Task directions — Give again, exactly as written, each line of the material below starting at the line that contains "unfold Send. destruct" and ending at the line that contains "negb_false_iff in Hm.". Both ends count, and no other line does.

Provided data —
##############################
(** At level [header] a body is never printed.  The record of a message
    with a body ends with the size note, which carries the number of bytes
    the drain of the body returned (and a space before its comma); a
    request body is drained once, a response body a second time on return,
    the note reporting the first drain. *)
Theorem header_level {env : Env} (h : HandlerBase) :
  Level (option_ h) = "header" ->
  (forall r t u seq s,
     let p := printRequest h r t u seq
                {| buffer := ""; strm := s; reads := [] |} in
     let body := ReaderBody (Req.Body r) in
     List.filter isPrintBody (reads p) = [] /\
     (requestHasBody r = true ->
      reads p = [EvDiscardAll DirRequest body] /\
      strm p = snd (discardAll body s) /\
      exists front,
        buffer p =
        front +:+ Go.newline +:+ "// body size: " +:+
        Go.itoa (fst (discardAll body s)) +:+
        " , set [level = all] to display http body" +:+ Go.newline)) /\
  (Resp (option_ h) = true ->
   forall r t u seq s,
     let p := printResponse h r t u seq
                {| buffer := ""; strm := s; reads := [] |} in
     let body := ReaderBody (Rsp.Body r) in
     List.filter isPrintBody (reads p) = [] /\
     (responseHasBody r = true ->
      reads p = [EvDiscardAll DirResponse body; EvDiscardAll DirResponse body] /\
      strm p = snd (discardAll body (snd (discardAll body s))) /\
      exists front,
        buffer p =
        front +:+ Go.newline +:+ "// body size: " +:+
        Go.itoa (fst (discardAll body s)) +:+
        " , set [level = all] to display http body" +:+ Go.newline)).
Proof.
  intros Hl.
  assert (Hnote : forall n front,
            front +:+ Go.Sprintln (bodySizeNote n) =
            front +:+ Go.newline +:+ "// body size: " +:+ Go.itoa n +:+
            " , set [level = all] to display http body" +:+ Go.newline).
  { intros n front. unfold Go.Sprintln, bodySizeNote. cbn [Go.joinSpace].
    rewrite !append_assoc. reflexivity. }
  split.
  - intros r t u seq s p body. subst p body.
    unfold printRequest, discardAllP. rewrite Hl. cbn [String.eqb Ascii.eqb
      Bool.eqb]. cbv iota.
    destruct (requestHasBody r); cbn [strm reads buffer writeLine
      printHeaderP].
    + destruct (discardAll (ReaderBody (Req.Body r)) s) as [n s'] eqn:Hd.
      cbn. split; [reflexivity|]. intros _.
      split; [reflexivity|]. split; [reflexivity|].
      eexists. apply Hnote.
    + split; [reflexivity | discriminate].
  - intros Hr r t u seq s p body. subst p body.
    destruct (printResponse_deferred h r t u seq
                {| buffer := ""; strm := s; reads := [] |})
      as (Hb & Hs & Hrd).
    rewrite Hb, Hs, Hrd. clear Hb Hs Hrd.
    unfold printResponseBody, discardAllP. rewrite Hr, Hl.
    cbn [negb orb String.eqb Ascii.eqb Bool.eqb]. cbv iota.
    match goal with
    | |- context [fold_left ?f ?hs ?q] =>
        destruct (writeRawHeaders hs q) as (Hs3 & Hr3 & _);
        set (p3 := fold_left f hs q) in *
    end.
    cbn in Hs3, Hr3.
    destruct (responseHasBody r).
    + rewrite Hs3.
      destruct (discardAll (ReaderBody (Rsp.Body r)) s) as [n s'] eqn:Hd.
      cbn. rewrite Hr3. cbn.
      split; [reflexivity|]. intros _.
      split; [reflexivity|]. split; [reflexivity|].
      eexists. apply Hnote.
    + rewrite Hr3. cbn. split; [reflexivity | discriminate].
Qed.

Lemma header_level_witness :
  let h := Sample.handler (Sample.fastResp "header") in
  let s := Sample.streamAt [] 200 "u1" in
  let p := printRequest h Sample.postForm 200 "u1" 1
             {| buffer := ""; strm := s; reads := [] |} in
  let q := printResponse h Sample.ok200 200 "u1" 1
             {| buffer := ""; strm := s; reads := [] |} in
  (reads p = [EvDiscardAll DirRequest (ReaderBody "k=v")] /\
   exists front,
     buffer p =
     front +:+ Go.newline +:+ "// body size: " +:+ "3" +:+
     " , set [level = all] to display http body" +:+ Go.newline) /\
  (reads q = [EvDiscardAll DirResponse (ReaderBody "abc");
              EvDiscardAll DirResponse (ReaderBody "abc")] /\
   exists front,
     buffer q =
     front +:+ Go.newline +:+ "// body size: " +:+ "3" +:+
     " , set [level = all] to display http body" +:+ Go.newline).
Proof.
  intros h s p q.
  destruct (header_level (env := Script.env) h eq_refl) as [Hq Hs].
  split.
  - destruct (Hq Sample.postForm 200 "u1" 1 s) as [_ H].
    destruct (H eq_refl) as (Hr & _ & Hb). split; [exact Hr | exact Hb].
  - destruct (Hs eq_refl Sample.ok200 200 "u1" 1 s) as [_ H].
    destruct (H eq_refl) as (Hr & _ & Hb). split; [exact Hr | exact Hb].
Defined.

(** The record of a request is never empty; the record of a response is
    empty exactly when the level is [url] (or [Resp] is not set, in which
    case the response consumer does not print at all). *)
Theorem empty_records {env : Env} (h : HandlerBase) (rq : Req.Request B)
    (rs : Rsp.Response B) (t : Time) (u : string) (seq : Z) (s : Stream) :
  buffer (printRequest h rq t u seq
            {| buffer := ""; strm := s; reads := [] |}) <> "" /\
  (buffer (printResponse h rs t u seq
             {| buffer := ""; strm := s; reads := [] |}) = "" <->
   Resp (option_ h) = false \/ Level (option_ h) = "url").
Proof.
  split.
  - destruct (String.eqb (Level (option_ h)) "url") eqn:Hl.
    + unfold printRequest. rewrite Hl. cbn. apply append_newline_nonempty.
    + destruct (printRequest_buffer h rq t u seq s Hl) as [rest Hb].
      rewrite Hb. unfold Go.Sprintln, requestBanner. cbn. discriminate.
  - destruct (printResponse_deferred h rs t u seq
                {| buffer := ""; strm := s; reads := [] |}) as (Hb & _ & _).
    destruct (Resp (option_ h)) eqn:Hr;
      [destruct (String.eqb (Level (option_ h)) "url") eqn:Hl|].
    + rewrite Hb. unfold printResponseBody. rewrite Hr, Hl. cbn.
      apply String.eqb_eq in Hl. split; [right; exact Hl | reflexivity].
    + destruct (printResponse_buffer h rs t u seq s Hr Hl) as [rest Hb'].
      rewrite Hb'. unfold Go.Sprintln, responseBanner. cbn.
      apply String.eqb_neq in Hl.
      split; [discriminate | intros [H|H]; [discriminate | contradiction]].
    + rewrite Hb. unfold printResponseBody. rewrite Hr. cbn.
      split; [left; reflexivity | reflexivity].
Qed.

(** ** The replay client *)

Section ReplayFacts.
Import Replay.
Context {net : Net}.

Lemma Header_Get_Set (h : HeaderMap) (key value : string) :
  Header_Get (Header_Set h key value) key = value.
Proof.
  unfold Header_Get, Header_Set, HeaderMap in *.
  rewrite lookup_insert_eq. reflexivity.
Qed.

(** What [Send] does is nothing at all, or one logged round trip. *)
Lemma Send_cases (c : HTTPClient) (data : string) :
  (snd (Send c data) = [] /\ fst (fst (Send c data)) = None /\
   (forall req, ReadRequest data = inl req ->
      snd (fst (Send c data)) = None /\
      (http.Method req = "CONNECT" \/
       (Methods (Config c) <> "" /\
        Go.Contains (Methods (Config c)) (http.Method req) = false) \/
       Header_Get (http.Header req) marker = "1")) /\
   (forall err, ReadRequest data = inr err ->
      snd (fst (Send c data)) = Some err)) \/
  (exists req,
     ReadRequest data = inl req /\
     http.Method req <> "CONNECT" /\
     (Methods (Config c) = "" \/
      Go.Contains (Methods (Config c)) (http.Method req) = true) /\
     Header_Get (http.Header req) marker <> "1" /\
     let out := outgoing c req in
     let rsp := fst (Do (Client c) out) in
     Send c data =
     ((Some {| Method := http.Method req;
               URL := URL_String (http.URL out);
               ResponseBody :=
                 match rsp with Some r => ReadCloseBody r | None => "" end;
               StatusCode :=
                 match rsp with Some r => http.StatusCode r | None => 0 end;
               Cost := elapsed out |},
       snd (Do (Client c) out)),
      [LogRequest out (Verbose (Config c)); ClientDo out;
       LogResponse rsp (Verbose (Config c))])).
Proof.
  unfold Send. destruct (ReadRequest data) as [req|err].
  2: { left. split; [reflexivity|]. split; [reflexivity|].
       split; [intros r H; discriminate H|].
       intros e H. injection H as <-. reflexivity. }
  unfold http.MethodConnect.
  destruct (String.eqb (http.Method req) "CONNECT") eqn:Hc.
  { left. apply String.eqb_eq in Hc.
    split; [reflexivity|]. split; [reflexivity|].
    split; [|intros e H; discriminate H].
    intros r H. injection H as <-. split; [reflexivity|]. left. exact Hc. }
  destruct (negb (String.eqb (Methods (Config c)) "") &&
            negb (Go.Contains (Methods (Config c)) (http.Method req)))
    eqn:Hm.
  { left. apply andb_true_iff in Hm as [Hm1 Hm2].
    apply negb_true_iff in Hm1, Hm2. apply String.eqb_neq in Hm1.
    split; [reflexivity|]. split; [reflexivity|].
    split; [|intros e H; discriminate H].
    intros r H. injection H as <-. split; [reflexivity|].
    right. left. split; assumption. }
  destruct (String.eqb (Header_Get (http.Header req) marker) "1") eqn:Hk.
  { left. apply String.eqb_eq in Hk.
    split; [reflexivity|]. split; [reflexivity|].
    split; [|intros e H; discriminate H].
    intros r H. injection H as <-. split; [reflexivity|].
    right. right. exact Hk. }
  right. exists req. apply String.eqb_neq in Hc, Hk.
  split; [reflexivity|]. split; [exact Hc|].
  split.
  { apply andb_false_iff in Hm as [Hm|Hm]; apply negb_false_iff in Hm.
    - left. apply String.eqb_eq in Hm. exact Hm.
    - right. exact Hm. }
  split; [exact Hk|].
  cbv zeta. destruct (Do (Client c) (outgoing c req)) as [rsp e]. reflexivity.
Qed.

End ReplayFacts.

Section ReplayProperties.
Import Replay.

(** Every request the client sends has passed the three tests and is the
    parsed one rewritten for the base URL: its method is not CONNECT, even
    when the method filter lists it, and occurs in the filter when there is
    one; it carries the marker header with value 1, the host and scheme of
    the base URL, an empty request URI and no [Close]; its method, path,
    body and every other header are those of the captured request.  It is
    logged before it is sent, and nothing else is sent. *)
Theorem sent_request {net : Net} (c : HTTPClient) (data : string) (out : http.Request) :
  In (ClientDo out) (snd (Send c data)) ->
  exists req,
    ReadRequest data = inl req /\
    snd (Send c data) =
      [LogRequest out (Verbose (Config c)); ClientDo out;
       LogResponse (fst (Do (Client c) out)) (Verbose (Config c))] /\
    http.Method out = http.Method req /\
    http.Method out <> "CONNECT" /\
    (Methods (Config c) = "" \/
     Go.Contains (Methods (Config c)) (http.Method out) = true) /\
    Header_Get (http.Header out) marker = "1" /\
    (forall k, k <> marker -> http.Header out !! k = http.Header req !! k) /\
    http.Host out = url.Host (BaseURL (Config c)) /\
    url.Host (http.URL out) = url.Host (BaseURL (Config c)) /\
    url.Scheme (http.URL out) = url.Scheme (BaseURL (Config c)) /\
    url.Path (http.URL out) = url.Path (http.URL req) /\
    http.RequestURI out = "" /\
    http.Close out = false /\
    http.Body out = http.Body req.
Proof.
  intros Hin.
  destruct (Send_cases c data) as [(Hnil & _) | (req & Hr & Hc & Hm & Hk & Hs)].
  { rewrite Hnil in Hin. destruct Hin. }
  cbv zeta in Hs. rewrite Hs in Hin |- *. cbn [snd] in Hin |- *.
  destruct Hin as [H|[H|[H|[]]]]; try discriminate. injection H as <-.
  exists req. split; [exact Hr|]. split; [reflexivity|].
  split; [reflexivity|]. split; [exact Hc|]. split; [exact Hm|].
  split; [apply Header_Get_Set|].
  split.
  { intros k Hne. cbn [outgoing http.Header].
    unfold Header_Set, HeaderMap in *. apply lookup_insert_ne.
    congruence. }
  repeat split.
Qed.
##############################
Output for this exercise —
  unfold Send. destruct (ReadRequest data) as [req|err].
  2: { left. split; [reflexivity|]. split; [reflexivity|].
       split; [intros r H; discriminate H|].
       intros e H. injection H as <-. reflexivity. }
  unfold http.MethodConnect.
  destruct (String.eqb (http.Method req) "CONNECT") eqn:Hc.
  { left. apply String.eqb_eq in Hc.
    split; [reflexivity|]. split; [reflexivity|].
    split; [|intros e H; discriminate H].
    intros r H. injection H as <-. split; [reflexivity|]. left. exact Hc. }
  destruct (negb (String.eqb (Methods (Config c)) "") &&
            negb (Go.Contains (Methods (Config c)) (http.Method req)))
    eqn:Hm.
  { left. apply andb_true_iff in Hm as [Hm1 Hm2].
    apply negb_true_iff in Hm1, Hm2. apply String.eqb_neq in Hm1.
    split; [reflexivity|]. split; [reflexivity|].
    split; [|intros e H; discriminate H].
    intros r H. injection H as <-. split; [reflexivity|].
    right. left. split; assumption. }
  destruct (String.eqb (Header_Get (http.Header req) marker) "1") eqn:Hk.
  { left. apply String.eqb_eq in Hk.
    split; [reflexivity|]. split; [reflexivity|].
    split; [|intros e H; discriminate H].
    intros r H. injection H as <-. split; [reflexivity|].
    right. right. exact Hk. }
  right. exists req. apply String.eqb_neq in Hc, Hk.
  split; [reflexivity|]. split; [exact Hc|].
  split.
  { apply andb_false_iff in Hm as [Hm|Hm]; apply negb_false_iff in Hm.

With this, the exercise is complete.